Forecast Errors and Uncertainty Shocks

2017. Vol. 12. No. 2. P. 211–226 [issue contents]

High-quality macroeconomic forecasts are crucial inputs for economic decisions and policy making. Both the accuracy of forecasts and the efficiency with which information is incorporated into forecasts are critically important. At the same time, these forecasts are persistently too optimistic.

To explain this phenomenon, the authors explore common drivers of macroeconomic forecast overoptimism in different countries using the principal component analysis. They find that most of the variability in optimistic next-year forecast errors can be explained by four common factors. The optimism or pessimism with respect to gross domestic product (GDP) targets exhibits a certain degree of consistency across countries. Uncertainty about U.S. macrofinancial developments and global demand are the key drivers of forecast overoptimism. These common factors matter most for advanced economies and G20 members. Moreover, the explicit link between uncertainty about U.S. macroeconomic developments and next-year forecast errors has implications for the trajectory of macroeconomic variables.
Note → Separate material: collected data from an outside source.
(* ===== verification/Prefetch.v ===== *)
(** The prefetching cache (src/cas/cache/prefetch/prefetch.go): a read that
    starts a background load of what the object refers to.  A goroutine is a
    [Task] and a call at work a [Reader]; their steps are the source's accesses to what
    they share (the map of the cache, the store, the eviction policy, a cached
    object under its lock, the slots), so that a history interleaves them all. *)

From S2P Require Import Prelude Digest Binary Stream Envelope Backend MemBackend Store Float64 CacheMem CacheLru.

Module Prefetch.
Section SmartCache.
Context {S T L : Type}.
Variable backend : Backend S.
Variable codec : Codec T.
Variable obj : Object T.
Variable hasher : Hasher.
Variable onNew : option (bytes -> CachedStore T * L -> CachedStore T * L).
Abbreviation Cache := (St S T L).
Abbreviation storeGet := (CacheMem.Get backend codec obj hasher onNew).

(** ** A read of the cache in progress

    [CachedStore.Get] up to its next access to shared state: the map is looked
    up, the store is asked, an entry is put in the map unless another was put
    there meanwhile, the policy is told of it, and the object is loaded, which its lock
    makes one access. *)
Inductive getAt :=
  | Looking (d : Digest)
  | Asking (d : Digest)
  | Storing (d : Digest)
  | Telling (d : Digest) (ref : nat)
  | Loading (ref : nat).
Definition getStep (p : getAt) : M Cache (getAt + T) :=
  match p with
  | Looking d =>
    st ← get;
    match cache (cs st) !! DString d with
    | Some ref => setCs incrHits;; mret (inl (Loading ref))
    | None => setCs incrMisses;; mret (inl (Asking d))
    end
  | Asking d =>
    exists_ ← onStore (Store.Exists backend hasher d);
    if negb exists_ then throw (Errorf "cache: %w: %s" ErrNotFound)
    else mret (inl (Storing d))
  | Storing d =>
    st ← get;
    let c := cs st in
    let ref := next c in
    let c := mkCachedStore (<[ref := mkCachedObject d None]> (heap c)) (Datatypes.S ref) (cache c) (Hits c) (Misses c) (Loads c) (Evicts c) in
    match cache c !! DString d with
    | Some actual => put (mkSt (store st) c (client st));; mret (inl (Loading actual))
    | None =>
      put (mkSt (store st) (setCache (<[DString d := ref]> (cache c)) c) (client st));;
      mret (inl (Telling d ref))
    end
  | Telling d ref =>
    st ← get;
    let '(c, l) := match onNew with Some fn => fn (DString d) (cs st, client st) | None => (cs st, client st) end in
    put (mkSt (store st) c l);;
    mret (inl (Loading ref))
  | Loading ref => v ← Load backend codec obj hasher ref; mret (inr v)
  end.
(** The accesses without another's between them. *)
Fixpoint getSteps (fuel : nat) (p : getAt) : M Cache T :=
  match fuel with
  | O => throw (Prelude.New "out of steps")
  | Datatypes.S fuel => r ← getStep p; match r with inl p => getSteps fuel p | inr v => mret v end
  end.

Definition prefetchConcurrency : nat := 8.

Definition References (v : T) : list Digest := default [] (ob_References obj v).

(** [prefetchRecursive]: its loop over the references, which returns as soon as
    the context has ended, and the call at [depth] levels still to follow. *)
Definition prefetchRefs (prefetch : T -> M (Cache * gset bytes) unit) : list Digest -> M (Cache * gset bytes) unit :=
  fix loop refs :=
    match refs with
    | [] => mret tt
    | ref :: refs =>
      r ← attempt ctxErr;
      match r with
      | Err _ => mret tt
      | Ok _ =>
        if IsZero ref then loop refs
        else
          st ← get;
          if decide (DString ref ∈ st.2) then loop refs
          else
            onSnd (modify (fun seen => {[DString ref]} ∪ seen));;
            r ← attempt (onFst (storeGet ref));
            match r with
            | Err _ => loop refs
            | Ok loaded => prefetch loaded;; loop refs
            end
      end
    end.
Fixpoint prefetchRecursive (v : T) (depth : nat) : M (Cache * gset bytes) unit :=
  match depth with
  | O => mret tt
  | Datatypes.S depth => prefetchRefs (fun loaded => prefetchRecursive loaded depth) (References v)
  end.

(** ** A goroutine

    A frame is a call of [prefetchRecursive] at work: the references its loop
    has left, and its depth.  [tk_get] is the innermost loop's read, while it is
    in progress. *)
Record Task := mkTask {
  tk_ctx : ctx;
  tk_seen : gset bytes;
  tk_get : option getAt;
  tk_frames : list (list Digest * nat);
}.

(** The call's entry: nothing at depth 0. *)
Definition enter (v : T) (depth : nat) : list (list Digest * nat) :=
  match depth with O => [] | _ => [(References v, depth)] end.
Definition enterLoaded (loaded : T) (frames : list (list Digest * nat)) : list (list Digest * nat) :=
  match frames with [] => [] | (_, depth) :: _ => enter loaded (depth - 1) ++ frames end.

(** An access of the read in progress; or the start of the innermost loop's next
    iteration, or its return. *)
Definition taskStep (tk : Task) (st : Cache) : Task * Cache :=
  let frames := tk_frames tk in
  match tk_get tk with
  | Some p =>
    match getStep p (tk_ctx tk) st with
    | (Err _, c, st) => (mkTask c (tk_seen tk) None frames, st)
    | (Ok (inl p), c, st) => (mkTask c (tk_seen tk) (Some p) frames, st)
    | (Ok (inr loaded), c, st) => (mkTask c (tk_seen tk) None (enterLoaded loaded frames), st)
    end
  | None =>
    match frames with
    | [] => (tk, st)
    | ([], _) :: frames => (mkTask (tk_ctx tk) (tk_seen tk) None frames, st)
    | (ref :: refs, depth) :: frames =>
      match ctxErr (tk_ctx tk) tt with
      | (Err _, c, _) => (mkTask c (tk_seen tk) None frames, st)
      | (Ok _, c, _) =>
        if IsZero ref then (mkTask c (tk_seen tk) None ((refs, depth) :: frames), st)
        else if decide (DString ref ∈ tk_seen tk) then (mkTask c (tk_seen tk) None ((refs, depth) :: frames), st)
        else (mkTask c ({[DString ref]} ∪ tk_seen tk) (Some (Looking ref)) ((refs, depth) :: frames), st)
      end
    end
  end.

(** ** The cache

    [sem] holds one token per goroutine: its tokens are the tasks. *)
Record SmartCache := mkSmartCache { prefetchDepth : Z; tasks : list Task }.
Definition NewSmartCache (depth : Z) : SmartCache := mkSmartCache depth [].

(** The slot and the goroutine of a read that loaded its object.  [pctx] is the
    context the goroutine runs under: it ends by the timeout only. *)
Definition startPrefetch (pctx : ctx) (d : Digest) (loaded : T) (c : SmartCache) : SmartCache :=
  if prefetchDepth c <=? 0 then c
  else if decide (length (tasks c) < prefetchConcurrency)%nat then
    mkSmartCache (prefetchDepth c)
      (tasks c ++ [mkTask pctx {[DString d]} None (enter loaded (Z.to_nat (prefetchDepth c)))])
  else c.
Definition GetWithPrefetch (pctx : ctx) (d : Digest) : M (Cache * SmartCache) T :=
  loaded ← onFst (storeGet d);
  onSnd (modify (startPrefetch pctx d loaded));;
  mret loaded.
A vector autoregression (VAR) analysis shows that upward surges in uncertainty about U.S. business conditions lead to a decline in the next-year GDP growth rate in advanced economies and emerging countries. This result supports the link between uncertainty and overoptimism in next-year forecast errors. It also implies that incorporating the common structure governing forecast errors across countries can help improve subsequent forecasts and future policy making.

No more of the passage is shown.